No início do ano, o governo contingenciou R$ 5,7 bilhões dos R$ 40,638 bilhões previstos para a área no Orçamento-Geral da União. Mas de acordo com a assessoria de imprensa do Ministério da Saúde, o bloqueio não afetou nenhum programa, que tem o orçamento dentro dos limites estabelecidos por lei.

Segundo a diretora do CNS, o contingenciamento afetou programas de prevenção à doenças como a atenção básica, pesquisa em saúde, comunicação e informação. Áreas que ajudam, inclusive, a economizar com procedimentos de alta e média complexidade como as cirurgias e internações.

?Não houve corte nessas área. A parte de atenção especializada, se manteve com os recursos aprovados no orçamento?, informou Ana Cristina Brasil, que não desconsidera a necessidade de investimentos na área. Principalmente, no âmbito da tabela de procedimentos do Sistema Único de Saúde (SUS).

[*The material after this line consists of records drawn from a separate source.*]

(** C5: in the per-user, the per-item and the per-store summary of any
    transactions table, the transaction count of a row is the number of
    distinct non-missing [transaction_id] values on the lines of its
    group, and the lines of one transaction, however many, add exactly
    one to it.  In the table [transactions_split], where transaction
    100 has two lines, user A has [transaction_count = 1], store S1 has
    2 transactions on 3 lines, and the items [ink] and [pen] have 2 and
    1. *)
Theorem transactions_count_once (transactions_df : DataFrame) :
  (∀ people_df errs out r,
     (UserTransactionsMerger_merge transactions_df people_df errs).1
       !! "user_transactions" = Some out →
     r ∈ rows out → get r "user_id" ≠ NA →
     counts_each_id_once (get r "transaction_count")
       (cells "transaction_id"
          (group "user_id" (get r "user_id") transactions_df)))
  ∧ (∀ errs out r,
       (ItemSummaryMerger_merge transactions_df errs).1
         !! "item_summary" = Some out →
       r ∈ rows out →
       counts_each_id_once (get r "transaction_count")
         (cells "transaction_id"
            (group "item" (get r "item") transactions_df)))
  ∧ (∀ errs out r,
       (StoreSummaryMerger_merge transactions_df errs).1
         !! "store_summary" = Some out →
       r ∈ rows out →
       counts_each_id_once (get r "total_transactions")
         (cells "transaction_id"
            (group "store" (get r "store") transactions_df)))
  ∧ ((λ r, (get r "user_id", get r "transaction_count"))
       <$> rows (default empty_df
                   ((UserTransactionsMerger_merge transactions_split
                       people_abc []).1 !! "user_transactions")))
    = [(Str "A", Int 1); (Str "B", Int 1); (Str "C", Int 0)]
  ∧ ((λ r, (get r "item", get r "transaction_count"))
       <$> rows (default empty_df
                   ((ItemSummaryMerger_merge transactions_split []).1
                      !! "item_summary")))
    = [(Str "ink", Int 2); (Str "pen", Int 1)]
  ∧ ((λ r, (get r "store", get r "total_transactions"))
       <$> rows (default empty_df
                   ((StoreSummaryMerger_merge transactions_split []).1
                      !! "store_summary")))
    = [(Str "S1", Int 2)].
Proof.
  split_and!.
  - intros people_df errs out r Hout Hr Hna.
    destruct (UserTransactionsMerger_merge_cases transactions_df people_df
                errs) as [[errs' He]|[Hreq Hu]].
    { rewrite He in Hout. simpl in Hout.
      rewrite lookup_singleton_eq in Hout. injection Hout as <-.
      by apply elem_of_nil in Hr. }
    destruct (UserTransactionsMerger_merge_rows _ _ errs Hreq Hu)
      as (out' & Hm & _ & Hrows).
    rewrite Hm in Hout. simpl in Hout. rewrite lookup_singleton_eq in Hout.
    injection Hout as ->.
    destruct (Forall2_elem_of_r _ _ _ _ Hrows Hr) as (p & _ & Hid & Hrow).
    rewrite <- Hid in Hrow.
    destruct (decide (get r "user_id" ∈ group_keys "user_id" transactions_df))
      as [Hin|Hnin].
    + destruct Hrow as (_ & -> & _). apply nunique_counts_each_id_once.
    + destruct Hrow as (_ & -> & _). rewrite group_absent.
      * apply (nunique_counts_each_id_once []).
      * intros Hc. apply Hnin, group_keys_elem. split; [done|].
        by apply notna_true.
  - intros errs out r Hout Hr.
    destruct (ItemSummaryMerger_merge_rows _ _ _ _ Hout Hr)
      as (_ & _ & _ & _ & -> & _).
    apply nunique_counts_each_id_once.
  - intros errs out r Hout Hr.
    destruct (StoreSummaryMerger_merge_rows _ _ _ _ Hout Hr)
      as (_ & _ & _ & ->).
    apply nunique_counts_each_id_once.
  - by_compute.
  - by_compute.
  - by_compute.
Qed.
(** C5. [read(size)] with [size > 0] on an instance with a handle pulls
    chunks into the buffer until it holds [size] bytes or the chunks are
    exhausted: it pulls the least number [k] of chunks that is enough, or
    all of them.  In the first case it returns exactly the first [size]
    bytes of the buffer, advances the cursor by [size] and keeps the rest
    buffered; in the second it returns the whole buffer, fewer than [size]
    bytes, advances the cursor by that many and raises nothing.  For the
    alphabet served in chunks of 4 bytes, [read(10)], [read(10)],
    [read(100)], [read(1)] return the first ten letters, the next ten, the
    last six and the empty result. *)
Theorem read_bounded :
  results_of open_alphabet (reads [10; 10; 100; 1])
  = Some [inr (PyBytes (B "abcdefghij")); inr (PyBytes (B "klmnopqrst"));
          inr (PyBytes (B "uvwxyz")); inr (PyBytes [])]
  ∧ ∀ self r size,
      response self = Some r → 0 < size → buffer_ready self →
      ∃ k : nat,
        (k ≤ length (raw r))%nat
        ∧ let buf := buffered self ++ concat (take k (raw r)) in
          let after := snd (read size self) in
          (∀ j : nat, (j < k)%nat →
             Z.of_nat (length (buffered self ++ concat (take j (raw r)))) < size)
          ∧ response after = Some (with_raw r (drop k (raw r)))
          ∧ (size ≤ Z.of_nat (length buf)
             ∧ fst (read size self) = inr (PyBytes (take (Z.to_nat size) buf))
             ∧ Z.of_nat (length (take (Z.to_nat size) buf)) = size
             ∧ _current_pos after = _current_pos self + size
             ∧ buffered after = drop (Z.to_nat size) buf
             ∨ Z.of_nat (length buf) < size
               ∧ k = length (raw r)
               ∧ fst (read size self) = inr (PyBytes buf)
               ∧ _current_pos after = _current_pos self + Z.of_nat (length buf)
               ∧ buffered after = []).
Proof.
  split; [vm_compute; reflexivity|].
  intros self r size Hr Hsize Hready.
  rewrite (read_bounded_unfold self r size Hr Hsize Hready).
  destruct (fill_buffer_spec (raw r) (buffered self) size) as (k & Hk & Hmin & Hres).
  exists k. split; [exact Hk|]. cbn zeta. split; [exact Hmin|].
  destruct Hres as [(Hsz & ->)|(Hsz & Hall & ->)];
    cbn [fst snd response _current_pos]; rewrite buffered_after_read.
  - split; [reflexivity|]. left.
    assert (Hlen : Z.of_nat (length (take (Z.to_nat size)
                     (buffered self ++ concat (take k (raw r))))) = size).
    { rewrite length_take. lia. }
    rewrite Hlen. repeat split; auto.
  - split; [rewrite Hall, drop_all; reflexivity|]. right.
    repeat split; auto.
Qed.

?Os procedimentos na área de fisioterapia, por exemplo, custam R$ 2,36. Menos do que se paga para fazer a unha [pintar] no Brasil?, ressaltou a diretora, que é fisioterapeuta. De acordo com ela, a revisão no valor dos procedimentos poderia também evitar a greve de médicos conveniados ao SUS.

Nos últimos meses, cirurgiões cardiovasculares e cardiologistas de estados do Nordeste paralisaram as atividades para reivindicar aumento no preço dos procedimentos estabelecidos na tabela. No caso do Ceará, a greve parece longe do fim.

Na última sexta-feira (24), o ministro da Saúde, José Gomes Temporão, solicitou ao ministro da Fazenda, Guido Mantega, a liberação de R$ 2 bilhões. Segundo Temporão, a verba seria aplicada na correção da tabela de procedimentos do Sistema Único de Saúde e no aumento de repasses para estados e municípios. Após um reunião entre os dois ministros hoje (30), Mantega informou que tratará da liberação do dinheiro na próxima segunda-feira (3).

O Conselho Nacional de Saúde é um órgão de Estado, vinculado ao Ministério da Saúde, composto por representantes de governo e sociedade civil, sua função é fiscalizar e propôr execução de políticas públicas na área de saúde.